Saved data entries:

=== Begin Enclosure ===

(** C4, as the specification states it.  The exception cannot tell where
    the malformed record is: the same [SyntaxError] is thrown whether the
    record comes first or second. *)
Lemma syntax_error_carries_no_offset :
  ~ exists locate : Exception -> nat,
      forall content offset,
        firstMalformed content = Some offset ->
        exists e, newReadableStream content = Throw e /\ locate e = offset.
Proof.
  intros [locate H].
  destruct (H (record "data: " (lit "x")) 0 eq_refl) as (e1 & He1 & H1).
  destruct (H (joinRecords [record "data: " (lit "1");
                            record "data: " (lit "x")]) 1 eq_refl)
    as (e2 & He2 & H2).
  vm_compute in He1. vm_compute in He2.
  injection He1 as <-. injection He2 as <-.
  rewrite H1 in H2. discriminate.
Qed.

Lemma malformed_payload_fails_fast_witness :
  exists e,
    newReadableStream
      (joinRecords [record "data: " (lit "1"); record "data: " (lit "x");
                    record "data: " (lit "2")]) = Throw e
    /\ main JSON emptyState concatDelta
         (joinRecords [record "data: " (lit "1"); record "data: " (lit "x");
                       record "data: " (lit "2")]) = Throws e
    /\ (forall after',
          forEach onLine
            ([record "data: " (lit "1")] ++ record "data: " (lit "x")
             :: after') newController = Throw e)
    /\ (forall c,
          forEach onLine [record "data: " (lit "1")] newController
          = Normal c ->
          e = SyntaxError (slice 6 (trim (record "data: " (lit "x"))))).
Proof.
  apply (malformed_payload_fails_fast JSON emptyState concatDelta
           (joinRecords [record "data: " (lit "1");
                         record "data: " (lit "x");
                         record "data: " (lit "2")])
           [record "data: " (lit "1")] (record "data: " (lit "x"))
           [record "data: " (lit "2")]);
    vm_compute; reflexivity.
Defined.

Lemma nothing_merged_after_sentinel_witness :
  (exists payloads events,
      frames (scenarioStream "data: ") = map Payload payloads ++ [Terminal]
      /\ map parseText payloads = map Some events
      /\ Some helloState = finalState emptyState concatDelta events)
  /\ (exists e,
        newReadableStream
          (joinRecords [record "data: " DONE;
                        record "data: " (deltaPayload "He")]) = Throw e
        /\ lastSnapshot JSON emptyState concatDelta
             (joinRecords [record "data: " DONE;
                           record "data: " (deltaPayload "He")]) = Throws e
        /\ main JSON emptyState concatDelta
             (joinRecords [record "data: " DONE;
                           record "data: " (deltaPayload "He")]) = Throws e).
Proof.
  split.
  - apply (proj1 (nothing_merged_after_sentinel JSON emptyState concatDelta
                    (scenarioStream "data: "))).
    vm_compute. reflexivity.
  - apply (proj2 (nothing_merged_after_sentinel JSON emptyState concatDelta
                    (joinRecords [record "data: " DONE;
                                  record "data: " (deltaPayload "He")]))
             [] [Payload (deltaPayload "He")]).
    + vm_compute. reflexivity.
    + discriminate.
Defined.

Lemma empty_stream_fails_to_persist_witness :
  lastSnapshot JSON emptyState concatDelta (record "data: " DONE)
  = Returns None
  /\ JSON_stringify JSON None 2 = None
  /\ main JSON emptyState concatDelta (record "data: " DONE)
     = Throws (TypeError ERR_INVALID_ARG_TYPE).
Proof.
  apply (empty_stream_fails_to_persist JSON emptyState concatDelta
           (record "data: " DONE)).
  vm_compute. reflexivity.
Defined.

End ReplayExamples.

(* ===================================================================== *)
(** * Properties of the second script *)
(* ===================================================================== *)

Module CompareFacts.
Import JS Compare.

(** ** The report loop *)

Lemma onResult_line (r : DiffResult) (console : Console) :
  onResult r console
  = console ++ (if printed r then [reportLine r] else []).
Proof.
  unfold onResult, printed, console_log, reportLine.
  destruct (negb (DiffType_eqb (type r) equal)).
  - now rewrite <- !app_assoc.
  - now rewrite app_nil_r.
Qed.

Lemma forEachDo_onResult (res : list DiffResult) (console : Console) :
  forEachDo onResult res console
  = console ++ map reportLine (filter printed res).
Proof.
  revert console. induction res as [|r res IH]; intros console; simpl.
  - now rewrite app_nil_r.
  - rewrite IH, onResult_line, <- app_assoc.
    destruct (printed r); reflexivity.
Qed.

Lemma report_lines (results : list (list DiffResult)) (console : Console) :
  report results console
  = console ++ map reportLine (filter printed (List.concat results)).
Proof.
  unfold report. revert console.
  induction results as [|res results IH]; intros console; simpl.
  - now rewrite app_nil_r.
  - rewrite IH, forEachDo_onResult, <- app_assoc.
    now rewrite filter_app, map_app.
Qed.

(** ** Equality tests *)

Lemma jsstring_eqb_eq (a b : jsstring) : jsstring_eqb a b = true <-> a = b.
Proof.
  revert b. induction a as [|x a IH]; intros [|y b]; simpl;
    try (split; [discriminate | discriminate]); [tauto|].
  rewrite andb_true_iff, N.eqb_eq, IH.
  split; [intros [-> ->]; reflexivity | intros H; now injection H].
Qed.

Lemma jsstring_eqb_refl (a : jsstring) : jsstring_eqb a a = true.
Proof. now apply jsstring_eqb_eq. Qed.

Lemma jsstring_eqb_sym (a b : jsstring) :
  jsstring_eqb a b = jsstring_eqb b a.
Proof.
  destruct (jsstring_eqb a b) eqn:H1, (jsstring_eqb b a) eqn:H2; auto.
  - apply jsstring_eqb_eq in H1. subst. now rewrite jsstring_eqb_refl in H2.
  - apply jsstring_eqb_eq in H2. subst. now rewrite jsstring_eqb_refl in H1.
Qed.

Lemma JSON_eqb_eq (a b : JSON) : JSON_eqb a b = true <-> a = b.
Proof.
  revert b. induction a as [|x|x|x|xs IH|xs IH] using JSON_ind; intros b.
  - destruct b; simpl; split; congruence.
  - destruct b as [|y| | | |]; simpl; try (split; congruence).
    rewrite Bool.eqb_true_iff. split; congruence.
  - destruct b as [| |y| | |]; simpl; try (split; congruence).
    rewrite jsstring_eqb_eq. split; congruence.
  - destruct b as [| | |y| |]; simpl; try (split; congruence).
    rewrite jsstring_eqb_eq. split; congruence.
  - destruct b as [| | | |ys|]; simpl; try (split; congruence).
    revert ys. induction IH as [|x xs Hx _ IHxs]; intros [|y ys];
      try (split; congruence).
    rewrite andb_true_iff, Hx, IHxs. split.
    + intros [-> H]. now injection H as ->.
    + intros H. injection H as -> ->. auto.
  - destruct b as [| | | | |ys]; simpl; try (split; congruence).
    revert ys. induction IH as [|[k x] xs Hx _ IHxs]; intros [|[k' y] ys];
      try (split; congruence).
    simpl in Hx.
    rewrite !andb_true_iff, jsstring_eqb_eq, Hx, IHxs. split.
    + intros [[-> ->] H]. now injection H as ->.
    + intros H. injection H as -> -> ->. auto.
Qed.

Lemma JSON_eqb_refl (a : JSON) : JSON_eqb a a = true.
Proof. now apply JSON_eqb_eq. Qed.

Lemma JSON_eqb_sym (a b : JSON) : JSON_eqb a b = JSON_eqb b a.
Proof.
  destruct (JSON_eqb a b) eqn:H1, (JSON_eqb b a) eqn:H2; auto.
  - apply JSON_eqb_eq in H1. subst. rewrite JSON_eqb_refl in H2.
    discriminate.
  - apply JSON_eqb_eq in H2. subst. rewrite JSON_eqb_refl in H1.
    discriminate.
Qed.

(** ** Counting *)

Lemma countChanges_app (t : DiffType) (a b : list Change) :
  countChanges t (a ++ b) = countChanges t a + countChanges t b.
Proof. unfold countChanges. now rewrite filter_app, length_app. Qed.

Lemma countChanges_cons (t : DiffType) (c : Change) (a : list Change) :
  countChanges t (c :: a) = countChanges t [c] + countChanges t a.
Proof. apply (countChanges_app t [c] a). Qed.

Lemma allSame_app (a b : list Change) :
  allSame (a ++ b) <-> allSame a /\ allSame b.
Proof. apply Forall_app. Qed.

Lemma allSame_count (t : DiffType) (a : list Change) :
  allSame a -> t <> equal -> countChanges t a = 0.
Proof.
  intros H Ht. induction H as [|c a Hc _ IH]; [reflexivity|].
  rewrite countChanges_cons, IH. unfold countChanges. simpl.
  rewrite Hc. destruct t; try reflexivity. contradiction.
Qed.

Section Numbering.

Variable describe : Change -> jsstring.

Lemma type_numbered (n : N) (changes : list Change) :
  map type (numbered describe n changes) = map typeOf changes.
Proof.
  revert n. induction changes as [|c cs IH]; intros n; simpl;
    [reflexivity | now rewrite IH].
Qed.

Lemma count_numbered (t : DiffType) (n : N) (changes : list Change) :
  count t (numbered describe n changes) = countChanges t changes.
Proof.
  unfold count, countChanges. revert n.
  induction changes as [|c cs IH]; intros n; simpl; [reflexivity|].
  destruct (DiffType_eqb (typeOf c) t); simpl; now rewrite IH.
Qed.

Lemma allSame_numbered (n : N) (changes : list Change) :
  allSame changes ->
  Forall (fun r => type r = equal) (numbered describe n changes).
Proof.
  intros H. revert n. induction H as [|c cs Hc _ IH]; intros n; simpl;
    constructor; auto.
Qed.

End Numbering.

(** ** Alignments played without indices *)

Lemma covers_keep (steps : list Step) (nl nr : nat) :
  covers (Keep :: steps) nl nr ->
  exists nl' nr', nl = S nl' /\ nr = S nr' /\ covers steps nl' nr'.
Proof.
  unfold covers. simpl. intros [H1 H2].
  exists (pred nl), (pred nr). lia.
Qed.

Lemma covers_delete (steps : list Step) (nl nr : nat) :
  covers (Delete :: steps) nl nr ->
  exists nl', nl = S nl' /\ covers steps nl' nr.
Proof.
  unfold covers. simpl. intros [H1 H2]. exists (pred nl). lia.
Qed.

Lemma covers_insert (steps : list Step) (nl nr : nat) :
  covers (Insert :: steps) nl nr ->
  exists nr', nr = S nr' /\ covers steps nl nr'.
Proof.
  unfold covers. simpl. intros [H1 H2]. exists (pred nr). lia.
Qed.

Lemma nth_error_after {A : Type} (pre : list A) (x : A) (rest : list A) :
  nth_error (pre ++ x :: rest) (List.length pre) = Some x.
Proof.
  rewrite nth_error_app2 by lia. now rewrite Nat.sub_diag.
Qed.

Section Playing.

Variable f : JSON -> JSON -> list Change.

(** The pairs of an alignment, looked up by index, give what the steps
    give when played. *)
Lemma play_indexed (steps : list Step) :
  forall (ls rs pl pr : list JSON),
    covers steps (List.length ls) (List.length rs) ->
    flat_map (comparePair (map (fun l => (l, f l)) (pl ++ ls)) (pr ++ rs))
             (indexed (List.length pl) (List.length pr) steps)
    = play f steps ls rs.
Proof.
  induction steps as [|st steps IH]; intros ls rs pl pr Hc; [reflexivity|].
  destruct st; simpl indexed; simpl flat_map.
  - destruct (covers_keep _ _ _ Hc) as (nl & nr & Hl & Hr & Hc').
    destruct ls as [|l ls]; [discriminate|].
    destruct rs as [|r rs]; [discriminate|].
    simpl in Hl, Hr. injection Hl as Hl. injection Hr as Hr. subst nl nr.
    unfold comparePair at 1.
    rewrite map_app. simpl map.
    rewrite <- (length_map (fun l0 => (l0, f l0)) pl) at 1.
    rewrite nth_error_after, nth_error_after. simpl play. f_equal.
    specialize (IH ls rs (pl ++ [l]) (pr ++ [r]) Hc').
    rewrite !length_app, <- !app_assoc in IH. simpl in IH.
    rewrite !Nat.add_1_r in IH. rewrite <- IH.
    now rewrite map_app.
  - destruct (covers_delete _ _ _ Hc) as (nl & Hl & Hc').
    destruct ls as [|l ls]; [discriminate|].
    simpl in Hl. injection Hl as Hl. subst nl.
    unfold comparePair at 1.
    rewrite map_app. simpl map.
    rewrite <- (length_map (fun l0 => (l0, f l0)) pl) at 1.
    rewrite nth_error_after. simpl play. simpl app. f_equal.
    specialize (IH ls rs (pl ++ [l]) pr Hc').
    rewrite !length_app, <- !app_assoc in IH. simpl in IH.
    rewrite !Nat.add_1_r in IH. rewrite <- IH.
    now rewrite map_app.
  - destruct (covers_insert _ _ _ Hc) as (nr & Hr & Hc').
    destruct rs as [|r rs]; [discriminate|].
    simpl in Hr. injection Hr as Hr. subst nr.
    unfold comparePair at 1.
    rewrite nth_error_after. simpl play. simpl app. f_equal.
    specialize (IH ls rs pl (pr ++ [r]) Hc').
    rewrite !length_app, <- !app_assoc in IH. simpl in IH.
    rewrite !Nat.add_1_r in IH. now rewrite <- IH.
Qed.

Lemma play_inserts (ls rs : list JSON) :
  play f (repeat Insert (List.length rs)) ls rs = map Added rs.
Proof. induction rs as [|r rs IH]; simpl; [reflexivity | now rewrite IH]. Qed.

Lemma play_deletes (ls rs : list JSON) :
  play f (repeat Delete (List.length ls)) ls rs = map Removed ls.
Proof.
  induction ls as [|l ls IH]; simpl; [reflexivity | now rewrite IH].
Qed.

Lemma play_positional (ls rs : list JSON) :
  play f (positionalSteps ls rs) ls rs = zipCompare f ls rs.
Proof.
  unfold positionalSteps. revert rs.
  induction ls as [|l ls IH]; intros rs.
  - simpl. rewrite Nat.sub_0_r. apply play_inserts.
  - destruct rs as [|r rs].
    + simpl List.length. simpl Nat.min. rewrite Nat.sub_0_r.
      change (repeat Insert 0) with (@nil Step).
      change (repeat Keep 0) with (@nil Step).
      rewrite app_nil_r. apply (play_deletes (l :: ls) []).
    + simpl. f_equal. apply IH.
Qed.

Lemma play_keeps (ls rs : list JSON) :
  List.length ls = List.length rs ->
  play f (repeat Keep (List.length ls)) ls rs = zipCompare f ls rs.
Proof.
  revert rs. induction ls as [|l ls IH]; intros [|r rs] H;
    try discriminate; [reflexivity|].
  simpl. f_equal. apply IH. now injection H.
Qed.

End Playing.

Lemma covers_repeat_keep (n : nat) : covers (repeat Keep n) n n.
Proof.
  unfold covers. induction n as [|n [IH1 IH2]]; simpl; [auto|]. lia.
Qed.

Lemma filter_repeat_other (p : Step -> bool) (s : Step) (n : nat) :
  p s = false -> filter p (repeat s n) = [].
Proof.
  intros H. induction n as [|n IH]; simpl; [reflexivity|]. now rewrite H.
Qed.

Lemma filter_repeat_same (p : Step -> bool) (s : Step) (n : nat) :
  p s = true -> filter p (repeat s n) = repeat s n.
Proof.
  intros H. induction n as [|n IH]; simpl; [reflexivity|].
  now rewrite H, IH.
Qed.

=== End Enclosure ===

DESCRIPTION OF THE TASK —
Looking at the records above, count the lines where the word "second" appears. State only the number.

FINAL ANSWER —
2